Assignment:
Only these lines of the data below are wanted: the one with "(λ id', [EvMakedirs", the one with "boundary_box 2021 Sample.world (OSError", and any lines between them, each repeated exactly.

*** Opening Entries shown ***

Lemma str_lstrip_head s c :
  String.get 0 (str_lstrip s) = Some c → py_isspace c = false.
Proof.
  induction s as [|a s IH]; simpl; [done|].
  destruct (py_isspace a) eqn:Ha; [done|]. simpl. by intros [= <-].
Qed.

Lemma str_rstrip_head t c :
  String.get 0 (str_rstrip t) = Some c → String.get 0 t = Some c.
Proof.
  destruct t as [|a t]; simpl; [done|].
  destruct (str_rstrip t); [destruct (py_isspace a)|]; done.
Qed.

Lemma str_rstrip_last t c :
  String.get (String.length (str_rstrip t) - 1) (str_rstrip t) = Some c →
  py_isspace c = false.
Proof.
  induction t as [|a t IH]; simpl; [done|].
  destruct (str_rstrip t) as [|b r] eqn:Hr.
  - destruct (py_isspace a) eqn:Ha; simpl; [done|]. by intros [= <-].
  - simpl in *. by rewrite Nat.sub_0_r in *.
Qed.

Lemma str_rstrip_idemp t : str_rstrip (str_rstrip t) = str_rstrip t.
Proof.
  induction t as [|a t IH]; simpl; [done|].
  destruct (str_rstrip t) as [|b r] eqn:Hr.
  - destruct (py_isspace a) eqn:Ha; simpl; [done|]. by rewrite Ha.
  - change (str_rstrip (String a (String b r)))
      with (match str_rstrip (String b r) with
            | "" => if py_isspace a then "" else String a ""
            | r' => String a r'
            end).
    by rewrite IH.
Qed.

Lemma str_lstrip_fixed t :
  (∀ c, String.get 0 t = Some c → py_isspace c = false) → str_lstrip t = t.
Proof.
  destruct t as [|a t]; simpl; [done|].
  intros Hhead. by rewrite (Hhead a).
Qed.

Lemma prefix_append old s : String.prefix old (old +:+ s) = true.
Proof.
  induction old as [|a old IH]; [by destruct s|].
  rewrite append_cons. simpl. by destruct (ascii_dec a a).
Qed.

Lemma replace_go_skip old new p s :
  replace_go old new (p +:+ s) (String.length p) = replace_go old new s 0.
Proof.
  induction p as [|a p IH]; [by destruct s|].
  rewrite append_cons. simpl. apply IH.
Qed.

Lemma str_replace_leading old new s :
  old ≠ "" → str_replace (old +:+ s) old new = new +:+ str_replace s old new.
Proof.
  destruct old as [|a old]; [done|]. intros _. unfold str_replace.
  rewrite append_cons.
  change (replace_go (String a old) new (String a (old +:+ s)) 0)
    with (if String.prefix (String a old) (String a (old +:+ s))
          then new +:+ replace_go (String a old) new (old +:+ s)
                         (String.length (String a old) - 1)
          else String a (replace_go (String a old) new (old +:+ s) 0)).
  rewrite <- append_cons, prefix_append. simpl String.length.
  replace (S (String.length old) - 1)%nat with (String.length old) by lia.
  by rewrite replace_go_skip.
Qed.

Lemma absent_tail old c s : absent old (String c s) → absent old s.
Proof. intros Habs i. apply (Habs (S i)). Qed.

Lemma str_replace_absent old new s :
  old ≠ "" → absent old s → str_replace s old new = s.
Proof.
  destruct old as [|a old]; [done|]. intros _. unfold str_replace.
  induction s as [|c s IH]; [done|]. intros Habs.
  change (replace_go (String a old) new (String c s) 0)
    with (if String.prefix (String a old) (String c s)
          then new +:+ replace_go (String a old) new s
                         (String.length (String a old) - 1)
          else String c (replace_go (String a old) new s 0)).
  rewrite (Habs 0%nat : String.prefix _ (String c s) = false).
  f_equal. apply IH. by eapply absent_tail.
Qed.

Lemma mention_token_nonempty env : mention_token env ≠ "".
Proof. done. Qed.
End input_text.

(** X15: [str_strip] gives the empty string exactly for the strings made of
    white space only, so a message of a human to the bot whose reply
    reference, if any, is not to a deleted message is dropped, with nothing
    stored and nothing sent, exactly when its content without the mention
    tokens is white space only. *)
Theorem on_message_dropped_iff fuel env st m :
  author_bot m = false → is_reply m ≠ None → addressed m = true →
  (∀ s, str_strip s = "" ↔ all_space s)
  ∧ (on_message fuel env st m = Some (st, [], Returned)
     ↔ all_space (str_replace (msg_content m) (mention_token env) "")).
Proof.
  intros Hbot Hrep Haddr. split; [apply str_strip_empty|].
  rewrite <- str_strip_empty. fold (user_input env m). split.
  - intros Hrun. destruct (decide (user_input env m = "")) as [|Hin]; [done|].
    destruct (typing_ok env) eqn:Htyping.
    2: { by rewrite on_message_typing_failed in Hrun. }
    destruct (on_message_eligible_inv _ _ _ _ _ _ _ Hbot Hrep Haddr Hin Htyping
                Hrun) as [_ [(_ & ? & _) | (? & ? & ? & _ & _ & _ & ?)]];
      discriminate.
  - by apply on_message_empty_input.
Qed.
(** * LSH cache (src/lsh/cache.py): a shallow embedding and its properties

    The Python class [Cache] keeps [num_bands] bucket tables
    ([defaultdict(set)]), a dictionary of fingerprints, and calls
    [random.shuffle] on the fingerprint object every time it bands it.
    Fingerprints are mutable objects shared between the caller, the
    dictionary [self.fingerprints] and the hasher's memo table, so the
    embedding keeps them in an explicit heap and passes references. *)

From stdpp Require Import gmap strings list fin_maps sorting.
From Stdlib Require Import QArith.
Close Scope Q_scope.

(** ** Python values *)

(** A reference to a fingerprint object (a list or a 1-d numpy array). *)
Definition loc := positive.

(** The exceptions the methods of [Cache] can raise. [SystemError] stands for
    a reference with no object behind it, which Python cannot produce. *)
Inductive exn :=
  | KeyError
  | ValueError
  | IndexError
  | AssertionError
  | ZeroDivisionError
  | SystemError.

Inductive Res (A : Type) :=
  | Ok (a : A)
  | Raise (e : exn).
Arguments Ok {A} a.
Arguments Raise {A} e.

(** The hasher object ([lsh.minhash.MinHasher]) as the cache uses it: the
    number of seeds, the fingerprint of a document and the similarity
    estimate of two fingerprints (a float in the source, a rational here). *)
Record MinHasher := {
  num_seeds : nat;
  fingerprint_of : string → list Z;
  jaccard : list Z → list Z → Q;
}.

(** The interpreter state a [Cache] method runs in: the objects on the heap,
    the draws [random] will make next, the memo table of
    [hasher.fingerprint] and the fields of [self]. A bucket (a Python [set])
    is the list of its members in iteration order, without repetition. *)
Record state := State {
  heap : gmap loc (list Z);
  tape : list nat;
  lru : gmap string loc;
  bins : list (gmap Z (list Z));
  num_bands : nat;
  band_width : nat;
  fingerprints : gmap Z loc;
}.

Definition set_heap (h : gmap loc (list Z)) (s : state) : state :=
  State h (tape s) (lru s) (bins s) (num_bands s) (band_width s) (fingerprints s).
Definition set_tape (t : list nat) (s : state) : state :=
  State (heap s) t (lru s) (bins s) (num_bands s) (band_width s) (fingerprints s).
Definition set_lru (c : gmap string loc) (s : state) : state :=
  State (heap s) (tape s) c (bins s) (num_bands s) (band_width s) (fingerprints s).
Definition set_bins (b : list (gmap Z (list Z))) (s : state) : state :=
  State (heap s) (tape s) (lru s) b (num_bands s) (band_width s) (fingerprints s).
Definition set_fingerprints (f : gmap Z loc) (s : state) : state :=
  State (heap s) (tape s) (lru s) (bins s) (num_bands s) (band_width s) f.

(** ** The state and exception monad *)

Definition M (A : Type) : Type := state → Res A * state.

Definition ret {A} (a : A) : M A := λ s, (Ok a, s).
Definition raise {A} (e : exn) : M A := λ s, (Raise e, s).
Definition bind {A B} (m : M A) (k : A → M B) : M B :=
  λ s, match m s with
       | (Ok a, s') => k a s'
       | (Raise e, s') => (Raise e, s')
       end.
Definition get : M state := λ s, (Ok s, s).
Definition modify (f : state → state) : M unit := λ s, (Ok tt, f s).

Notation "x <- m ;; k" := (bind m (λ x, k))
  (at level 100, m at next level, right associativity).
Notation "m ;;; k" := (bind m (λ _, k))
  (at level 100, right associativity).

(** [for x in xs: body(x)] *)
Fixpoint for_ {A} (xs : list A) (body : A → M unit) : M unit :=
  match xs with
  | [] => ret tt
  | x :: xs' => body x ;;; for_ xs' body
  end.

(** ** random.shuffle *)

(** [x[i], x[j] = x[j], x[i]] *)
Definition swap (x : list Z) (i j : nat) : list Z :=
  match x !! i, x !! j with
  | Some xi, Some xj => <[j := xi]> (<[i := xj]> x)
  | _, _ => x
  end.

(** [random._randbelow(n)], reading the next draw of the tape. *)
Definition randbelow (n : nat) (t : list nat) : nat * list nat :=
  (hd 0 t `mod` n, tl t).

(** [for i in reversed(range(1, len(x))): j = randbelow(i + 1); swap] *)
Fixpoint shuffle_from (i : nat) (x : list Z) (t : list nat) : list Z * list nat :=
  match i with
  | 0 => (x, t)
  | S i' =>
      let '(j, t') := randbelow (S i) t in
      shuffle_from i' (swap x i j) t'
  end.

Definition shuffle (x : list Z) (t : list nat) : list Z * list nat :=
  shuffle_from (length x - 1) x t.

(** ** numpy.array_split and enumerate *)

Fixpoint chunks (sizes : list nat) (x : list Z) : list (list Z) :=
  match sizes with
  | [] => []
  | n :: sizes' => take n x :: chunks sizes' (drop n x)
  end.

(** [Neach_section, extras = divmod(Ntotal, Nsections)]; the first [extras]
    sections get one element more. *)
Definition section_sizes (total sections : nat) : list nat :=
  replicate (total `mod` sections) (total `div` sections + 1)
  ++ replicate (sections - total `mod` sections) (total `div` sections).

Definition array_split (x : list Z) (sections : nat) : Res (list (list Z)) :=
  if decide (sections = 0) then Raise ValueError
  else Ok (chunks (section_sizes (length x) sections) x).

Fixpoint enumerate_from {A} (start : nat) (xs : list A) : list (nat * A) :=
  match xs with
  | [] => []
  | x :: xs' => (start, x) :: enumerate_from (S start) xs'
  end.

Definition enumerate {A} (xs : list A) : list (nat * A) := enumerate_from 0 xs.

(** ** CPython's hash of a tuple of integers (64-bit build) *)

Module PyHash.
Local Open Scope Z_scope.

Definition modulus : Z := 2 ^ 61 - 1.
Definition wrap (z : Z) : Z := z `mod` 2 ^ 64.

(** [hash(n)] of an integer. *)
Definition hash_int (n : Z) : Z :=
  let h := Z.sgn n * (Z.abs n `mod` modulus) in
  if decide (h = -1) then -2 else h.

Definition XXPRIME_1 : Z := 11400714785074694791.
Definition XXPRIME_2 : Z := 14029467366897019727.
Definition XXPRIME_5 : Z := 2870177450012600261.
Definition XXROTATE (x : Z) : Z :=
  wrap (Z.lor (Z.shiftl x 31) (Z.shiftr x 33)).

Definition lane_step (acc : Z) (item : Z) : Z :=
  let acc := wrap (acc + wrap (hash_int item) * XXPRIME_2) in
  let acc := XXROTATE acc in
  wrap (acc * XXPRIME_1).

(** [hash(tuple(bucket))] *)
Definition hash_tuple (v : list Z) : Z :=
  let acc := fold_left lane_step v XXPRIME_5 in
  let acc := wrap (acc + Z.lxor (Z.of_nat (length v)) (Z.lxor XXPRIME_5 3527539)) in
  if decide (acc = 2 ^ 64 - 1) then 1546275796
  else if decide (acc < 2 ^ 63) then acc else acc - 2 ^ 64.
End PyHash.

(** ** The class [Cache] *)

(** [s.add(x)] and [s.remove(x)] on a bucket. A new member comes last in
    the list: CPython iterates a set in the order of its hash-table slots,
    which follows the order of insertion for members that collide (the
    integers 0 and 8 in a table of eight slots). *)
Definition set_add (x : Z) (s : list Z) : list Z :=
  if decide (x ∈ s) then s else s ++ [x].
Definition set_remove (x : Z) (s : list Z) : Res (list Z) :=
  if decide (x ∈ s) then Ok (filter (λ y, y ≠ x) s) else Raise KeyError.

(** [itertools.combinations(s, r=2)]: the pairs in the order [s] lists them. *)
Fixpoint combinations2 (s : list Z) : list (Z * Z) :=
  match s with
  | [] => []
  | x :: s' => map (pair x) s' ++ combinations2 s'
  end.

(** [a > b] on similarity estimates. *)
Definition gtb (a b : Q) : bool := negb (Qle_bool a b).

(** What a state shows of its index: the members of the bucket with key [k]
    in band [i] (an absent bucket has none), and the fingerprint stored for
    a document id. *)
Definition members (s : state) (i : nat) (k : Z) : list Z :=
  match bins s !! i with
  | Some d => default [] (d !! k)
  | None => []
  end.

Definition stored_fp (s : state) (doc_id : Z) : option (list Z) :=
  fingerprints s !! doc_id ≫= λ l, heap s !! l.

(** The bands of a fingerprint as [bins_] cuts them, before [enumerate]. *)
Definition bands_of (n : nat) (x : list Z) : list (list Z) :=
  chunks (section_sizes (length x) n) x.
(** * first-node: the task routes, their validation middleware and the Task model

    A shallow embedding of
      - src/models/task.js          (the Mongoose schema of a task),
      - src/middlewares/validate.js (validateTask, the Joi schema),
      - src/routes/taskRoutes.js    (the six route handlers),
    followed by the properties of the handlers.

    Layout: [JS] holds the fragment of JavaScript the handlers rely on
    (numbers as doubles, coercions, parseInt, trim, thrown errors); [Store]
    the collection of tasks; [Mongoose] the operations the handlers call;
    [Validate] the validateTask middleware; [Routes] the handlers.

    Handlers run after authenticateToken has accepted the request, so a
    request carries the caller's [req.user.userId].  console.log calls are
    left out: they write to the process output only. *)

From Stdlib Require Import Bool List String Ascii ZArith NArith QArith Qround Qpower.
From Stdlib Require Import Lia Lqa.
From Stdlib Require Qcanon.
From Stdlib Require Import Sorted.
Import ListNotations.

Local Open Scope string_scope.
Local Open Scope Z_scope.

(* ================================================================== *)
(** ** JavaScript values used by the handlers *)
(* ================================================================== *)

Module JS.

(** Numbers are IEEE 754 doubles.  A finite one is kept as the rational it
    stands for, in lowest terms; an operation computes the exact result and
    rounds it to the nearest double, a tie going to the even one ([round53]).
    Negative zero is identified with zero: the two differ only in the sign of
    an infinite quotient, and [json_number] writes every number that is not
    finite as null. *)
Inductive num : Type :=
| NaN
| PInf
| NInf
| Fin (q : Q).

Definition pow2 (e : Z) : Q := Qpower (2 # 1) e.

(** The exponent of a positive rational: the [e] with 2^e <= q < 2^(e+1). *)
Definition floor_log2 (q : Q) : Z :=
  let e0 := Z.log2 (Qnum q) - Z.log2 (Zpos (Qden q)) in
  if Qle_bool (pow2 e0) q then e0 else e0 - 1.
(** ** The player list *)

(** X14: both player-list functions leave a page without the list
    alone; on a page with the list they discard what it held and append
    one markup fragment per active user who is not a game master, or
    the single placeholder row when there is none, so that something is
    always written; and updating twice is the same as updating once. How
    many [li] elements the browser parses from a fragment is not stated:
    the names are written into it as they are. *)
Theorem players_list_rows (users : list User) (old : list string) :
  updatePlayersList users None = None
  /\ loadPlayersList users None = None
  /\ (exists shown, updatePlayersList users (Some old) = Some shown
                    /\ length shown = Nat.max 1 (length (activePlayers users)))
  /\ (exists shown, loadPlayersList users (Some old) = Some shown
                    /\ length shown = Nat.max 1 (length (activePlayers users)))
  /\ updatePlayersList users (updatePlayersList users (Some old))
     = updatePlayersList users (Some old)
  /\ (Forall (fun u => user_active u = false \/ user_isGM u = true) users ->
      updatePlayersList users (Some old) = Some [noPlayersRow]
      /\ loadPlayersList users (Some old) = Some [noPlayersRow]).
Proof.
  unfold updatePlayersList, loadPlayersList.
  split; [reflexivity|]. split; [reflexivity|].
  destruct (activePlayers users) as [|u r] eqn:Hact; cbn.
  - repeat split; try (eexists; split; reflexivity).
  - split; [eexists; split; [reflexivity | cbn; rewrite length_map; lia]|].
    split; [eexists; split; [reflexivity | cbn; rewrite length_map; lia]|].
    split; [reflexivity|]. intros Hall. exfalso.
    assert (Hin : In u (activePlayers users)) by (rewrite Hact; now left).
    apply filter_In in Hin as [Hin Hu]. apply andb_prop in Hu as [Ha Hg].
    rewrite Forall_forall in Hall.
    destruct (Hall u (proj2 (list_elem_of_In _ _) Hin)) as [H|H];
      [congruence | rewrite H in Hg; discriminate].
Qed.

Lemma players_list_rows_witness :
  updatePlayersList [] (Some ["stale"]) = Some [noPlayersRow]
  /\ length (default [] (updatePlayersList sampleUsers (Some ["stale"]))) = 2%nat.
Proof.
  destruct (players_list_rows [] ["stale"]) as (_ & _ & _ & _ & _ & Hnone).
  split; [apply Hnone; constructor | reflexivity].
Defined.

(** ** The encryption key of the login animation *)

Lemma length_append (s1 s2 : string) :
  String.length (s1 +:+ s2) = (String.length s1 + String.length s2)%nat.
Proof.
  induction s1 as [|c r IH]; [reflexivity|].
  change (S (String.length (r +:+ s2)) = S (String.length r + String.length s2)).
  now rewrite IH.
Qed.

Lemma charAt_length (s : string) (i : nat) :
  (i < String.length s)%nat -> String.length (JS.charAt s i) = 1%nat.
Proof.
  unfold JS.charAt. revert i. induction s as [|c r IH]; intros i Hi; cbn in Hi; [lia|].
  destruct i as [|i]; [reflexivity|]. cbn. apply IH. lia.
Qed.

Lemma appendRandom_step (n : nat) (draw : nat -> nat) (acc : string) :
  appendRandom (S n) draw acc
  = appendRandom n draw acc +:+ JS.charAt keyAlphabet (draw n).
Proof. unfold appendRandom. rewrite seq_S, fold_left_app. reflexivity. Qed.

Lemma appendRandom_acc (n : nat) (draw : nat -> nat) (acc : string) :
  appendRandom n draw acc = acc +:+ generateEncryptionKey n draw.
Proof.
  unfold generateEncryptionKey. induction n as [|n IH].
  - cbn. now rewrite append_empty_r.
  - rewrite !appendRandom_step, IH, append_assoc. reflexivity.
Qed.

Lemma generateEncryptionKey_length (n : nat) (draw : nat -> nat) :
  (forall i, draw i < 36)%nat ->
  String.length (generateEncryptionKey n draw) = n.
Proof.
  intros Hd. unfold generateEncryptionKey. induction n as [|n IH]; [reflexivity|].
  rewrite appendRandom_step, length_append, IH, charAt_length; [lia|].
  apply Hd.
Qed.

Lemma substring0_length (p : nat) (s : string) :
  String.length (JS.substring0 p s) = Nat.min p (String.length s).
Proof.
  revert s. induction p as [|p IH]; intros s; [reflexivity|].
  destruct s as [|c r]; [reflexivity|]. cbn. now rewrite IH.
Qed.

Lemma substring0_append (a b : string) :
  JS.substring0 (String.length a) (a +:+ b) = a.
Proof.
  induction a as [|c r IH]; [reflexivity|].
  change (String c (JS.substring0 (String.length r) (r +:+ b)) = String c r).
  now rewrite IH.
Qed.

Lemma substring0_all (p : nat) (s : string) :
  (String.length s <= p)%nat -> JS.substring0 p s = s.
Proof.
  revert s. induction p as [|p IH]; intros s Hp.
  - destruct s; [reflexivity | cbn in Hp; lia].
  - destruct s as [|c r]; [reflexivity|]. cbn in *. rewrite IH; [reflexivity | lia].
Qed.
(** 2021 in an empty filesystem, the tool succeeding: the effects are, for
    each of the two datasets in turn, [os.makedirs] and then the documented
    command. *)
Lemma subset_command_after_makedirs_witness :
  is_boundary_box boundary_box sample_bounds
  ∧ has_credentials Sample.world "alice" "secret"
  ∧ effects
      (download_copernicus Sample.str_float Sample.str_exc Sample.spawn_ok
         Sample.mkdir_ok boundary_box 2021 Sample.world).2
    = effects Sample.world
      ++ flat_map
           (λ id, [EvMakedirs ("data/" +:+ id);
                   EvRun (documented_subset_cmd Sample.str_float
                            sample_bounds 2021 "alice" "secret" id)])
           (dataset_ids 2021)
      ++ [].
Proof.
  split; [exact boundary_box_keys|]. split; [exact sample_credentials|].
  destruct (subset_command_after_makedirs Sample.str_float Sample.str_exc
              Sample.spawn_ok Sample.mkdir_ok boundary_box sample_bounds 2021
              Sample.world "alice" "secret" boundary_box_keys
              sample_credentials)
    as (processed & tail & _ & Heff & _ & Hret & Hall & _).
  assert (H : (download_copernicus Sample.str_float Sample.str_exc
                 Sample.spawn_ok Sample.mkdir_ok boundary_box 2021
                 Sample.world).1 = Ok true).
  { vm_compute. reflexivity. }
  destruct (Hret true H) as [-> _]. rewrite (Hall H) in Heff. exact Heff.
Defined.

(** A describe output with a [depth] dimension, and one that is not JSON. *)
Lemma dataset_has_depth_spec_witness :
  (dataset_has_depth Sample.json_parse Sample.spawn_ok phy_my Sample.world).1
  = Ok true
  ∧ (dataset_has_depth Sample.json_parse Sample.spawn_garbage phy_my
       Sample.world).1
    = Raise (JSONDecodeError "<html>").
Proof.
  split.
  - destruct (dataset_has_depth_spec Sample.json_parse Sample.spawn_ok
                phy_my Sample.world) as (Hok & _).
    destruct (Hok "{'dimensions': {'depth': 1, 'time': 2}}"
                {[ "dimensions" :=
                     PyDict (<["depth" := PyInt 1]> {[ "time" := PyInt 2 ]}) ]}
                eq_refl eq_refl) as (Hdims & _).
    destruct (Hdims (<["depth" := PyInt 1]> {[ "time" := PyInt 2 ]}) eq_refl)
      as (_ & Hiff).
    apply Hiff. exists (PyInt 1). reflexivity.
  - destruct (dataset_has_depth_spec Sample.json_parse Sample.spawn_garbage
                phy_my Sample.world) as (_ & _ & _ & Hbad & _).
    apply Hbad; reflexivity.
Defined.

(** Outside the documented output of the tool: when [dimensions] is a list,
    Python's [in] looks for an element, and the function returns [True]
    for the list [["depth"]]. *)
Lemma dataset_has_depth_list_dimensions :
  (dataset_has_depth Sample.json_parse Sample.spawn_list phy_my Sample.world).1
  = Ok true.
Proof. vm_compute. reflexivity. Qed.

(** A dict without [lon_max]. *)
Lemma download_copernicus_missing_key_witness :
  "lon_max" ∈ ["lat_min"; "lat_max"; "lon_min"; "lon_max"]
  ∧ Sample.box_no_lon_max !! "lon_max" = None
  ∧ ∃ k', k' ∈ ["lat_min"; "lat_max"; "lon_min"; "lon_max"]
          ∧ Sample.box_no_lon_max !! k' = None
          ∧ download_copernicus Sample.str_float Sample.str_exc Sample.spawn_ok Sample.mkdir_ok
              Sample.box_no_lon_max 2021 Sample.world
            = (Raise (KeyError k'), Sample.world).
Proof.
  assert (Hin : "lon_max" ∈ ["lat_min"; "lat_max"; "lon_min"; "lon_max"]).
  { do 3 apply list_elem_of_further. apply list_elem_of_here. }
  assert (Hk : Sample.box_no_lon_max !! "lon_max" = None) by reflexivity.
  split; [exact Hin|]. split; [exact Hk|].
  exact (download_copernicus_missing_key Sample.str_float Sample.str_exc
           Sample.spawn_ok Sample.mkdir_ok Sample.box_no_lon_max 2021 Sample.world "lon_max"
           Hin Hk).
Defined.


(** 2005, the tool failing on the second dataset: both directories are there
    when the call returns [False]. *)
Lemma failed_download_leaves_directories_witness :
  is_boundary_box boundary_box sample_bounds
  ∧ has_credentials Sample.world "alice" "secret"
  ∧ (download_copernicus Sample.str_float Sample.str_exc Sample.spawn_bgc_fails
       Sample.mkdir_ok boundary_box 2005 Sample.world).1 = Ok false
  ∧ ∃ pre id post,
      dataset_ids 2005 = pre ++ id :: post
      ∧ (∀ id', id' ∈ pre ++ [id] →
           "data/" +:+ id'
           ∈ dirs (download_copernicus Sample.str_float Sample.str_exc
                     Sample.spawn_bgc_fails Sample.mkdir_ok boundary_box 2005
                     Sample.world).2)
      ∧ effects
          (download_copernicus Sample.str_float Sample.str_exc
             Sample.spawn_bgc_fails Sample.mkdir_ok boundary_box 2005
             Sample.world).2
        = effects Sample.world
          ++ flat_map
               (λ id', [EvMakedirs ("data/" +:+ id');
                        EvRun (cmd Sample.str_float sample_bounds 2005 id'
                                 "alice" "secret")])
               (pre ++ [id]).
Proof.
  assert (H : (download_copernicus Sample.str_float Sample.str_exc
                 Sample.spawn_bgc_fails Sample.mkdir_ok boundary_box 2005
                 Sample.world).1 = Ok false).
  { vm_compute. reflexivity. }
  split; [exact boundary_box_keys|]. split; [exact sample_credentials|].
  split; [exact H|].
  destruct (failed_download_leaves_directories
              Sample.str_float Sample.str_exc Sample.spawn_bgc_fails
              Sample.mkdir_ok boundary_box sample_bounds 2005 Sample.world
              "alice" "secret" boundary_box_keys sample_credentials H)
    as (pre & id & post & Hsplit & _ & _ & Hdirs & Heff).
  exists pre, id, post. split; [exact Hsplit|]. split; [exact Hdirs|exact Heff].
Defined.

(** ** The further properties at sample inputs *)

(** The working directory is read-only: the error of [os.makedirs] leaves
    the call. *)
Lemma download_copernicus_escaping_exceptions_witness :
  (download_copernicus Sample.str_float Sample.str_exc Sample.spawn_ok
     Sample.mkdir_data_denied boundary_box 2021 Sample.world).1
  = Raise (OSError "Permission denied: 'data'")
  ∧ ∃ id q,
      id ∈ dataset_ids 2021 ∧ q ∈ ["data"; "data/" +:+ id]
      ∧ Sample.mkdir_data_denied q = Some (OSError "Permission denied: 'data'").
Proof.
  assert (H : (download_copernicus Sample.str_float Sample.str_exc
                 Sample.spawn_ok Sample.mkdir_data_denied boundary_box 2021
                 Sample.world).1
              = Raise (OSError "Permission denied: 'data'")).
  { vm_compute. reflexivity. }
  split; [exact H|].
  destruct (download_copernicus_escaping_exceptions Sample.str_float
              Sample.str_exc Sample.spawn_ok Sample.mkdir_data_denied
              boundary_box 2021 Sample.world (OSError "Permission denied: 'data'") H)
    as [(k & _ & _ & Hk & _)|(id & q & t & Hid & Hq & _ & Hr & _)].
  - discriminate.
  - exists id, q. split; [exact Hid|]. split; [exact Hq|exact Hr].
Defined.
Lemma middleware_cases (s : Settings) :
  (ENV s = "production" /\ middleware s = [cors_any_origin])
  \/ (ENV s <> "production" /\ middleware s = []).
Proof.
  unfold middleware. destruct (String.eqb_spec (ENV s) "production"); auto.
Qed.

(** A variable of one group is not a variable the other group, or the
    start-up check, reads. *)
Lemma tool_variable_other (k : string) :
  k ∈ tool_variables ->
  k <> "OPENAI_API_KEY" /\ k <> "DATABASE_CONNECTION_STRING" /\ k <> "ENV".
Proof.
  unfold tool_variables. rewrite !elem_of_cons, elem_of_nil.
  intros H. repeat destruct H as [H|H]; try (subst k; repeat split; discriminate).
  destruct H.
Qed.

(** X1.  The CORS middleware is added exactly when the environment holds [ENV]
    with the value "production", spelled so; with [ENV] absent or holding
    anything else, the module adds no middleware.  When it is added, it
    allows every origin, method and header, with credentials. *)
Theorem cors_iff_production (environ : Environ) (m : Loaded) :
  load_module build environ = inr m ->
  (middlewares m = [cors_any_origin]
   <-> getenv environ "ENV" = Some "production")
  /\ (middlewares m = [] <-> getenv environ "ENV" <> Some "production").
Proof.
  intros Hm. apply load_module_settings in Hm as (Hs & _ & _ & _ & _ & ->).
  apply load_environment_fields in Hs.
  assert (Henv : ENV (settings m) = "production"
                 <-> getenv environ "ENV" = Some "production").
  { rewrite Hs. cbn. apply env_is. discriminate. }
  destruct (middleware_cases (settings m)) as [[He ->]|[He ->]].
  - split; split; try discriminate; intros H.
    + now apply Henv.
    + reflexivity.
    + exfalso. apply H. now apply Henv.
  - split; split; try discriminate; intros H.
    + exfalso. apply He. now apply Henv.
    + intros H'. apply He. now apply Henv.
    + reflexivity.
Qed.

*** Closing Entries shown ***

Response to this task:
               (λ id', [EvMakedirs ("data/" +:+ id');
                        EvRun (cmd Sample.str_float sample_bounds 2005 id'
                                 "alice" "secret")])
               (pre ++ [id]).
Proof.
  assert (H : (download_copernicus Sample.str_float Sample.str_exc
                 Sample.spawn_bgc_fails Sample.mkdir_ok boundary_box 2005
                 Sample.world).1 = Ok false).
  { vm_compute. reflexivity. }
  split; [exact boundary_box_keys|]. split; [exact sample_credentials|].
  split; [exact H|].
  destruct (failed_download_leaves_directories
              Sample.str_float Sample.str_exc Sample.spawn_bgc_fails
              Sample.mkdir_ok boundary_box sample_bounds 2005 Sample.world
              "alice" "secret" boundary_box_keys sample_credentials H)
    as (pre & id & post & Hsplit & _ & _ & Hdirs & Heff).
  exists pre, id, post. split; [exact Hsplit|]. split; [exact Hdirs|exact Heff].
Defined.

(** ** The further properties at sample inputs *)

(** The working directory is read-only: the error of [os.makedirs] leaves
    the call. *)
Lemma download_copernicus_escaping_exceptions_witness :
  (download_copernicus Sample.str_float Sample.str_exc Sample.spawn_ok
     Sample.mkdir_data_denied boundary_box 2021 Sample.world).1
  = Raise (OSError "Permission denied: 'data'")
  ∧ ∃ id q,
      id ∈ dataset_ids 2021 ∧ q ∈ ["data"; "data/" +:+ id]
      ∧ Sample.mkdir_data_denied q = Some (OSError "Permission denied: 'data'").
Proof.
  assert (H : (download_copernicus Sample.str_float Sample.str_exc
                 Sample.spawn_ok Sample.mkdir_data_denied boundary_box 2021
                 Sample.world).1
              = Raise (OSError "Permission denied: 'data'")).
  { vm_compute. reflexivity. }
  split; [exact H|].
  destruct (download_copernicus_escaping_exceptions Sample.str_float
              Sample.str_exc Sample.spawn_ok Sample.mkdir_data_denied
              boundary_box 2021 Sample.world (OSError "Permission denied: 'data'") H)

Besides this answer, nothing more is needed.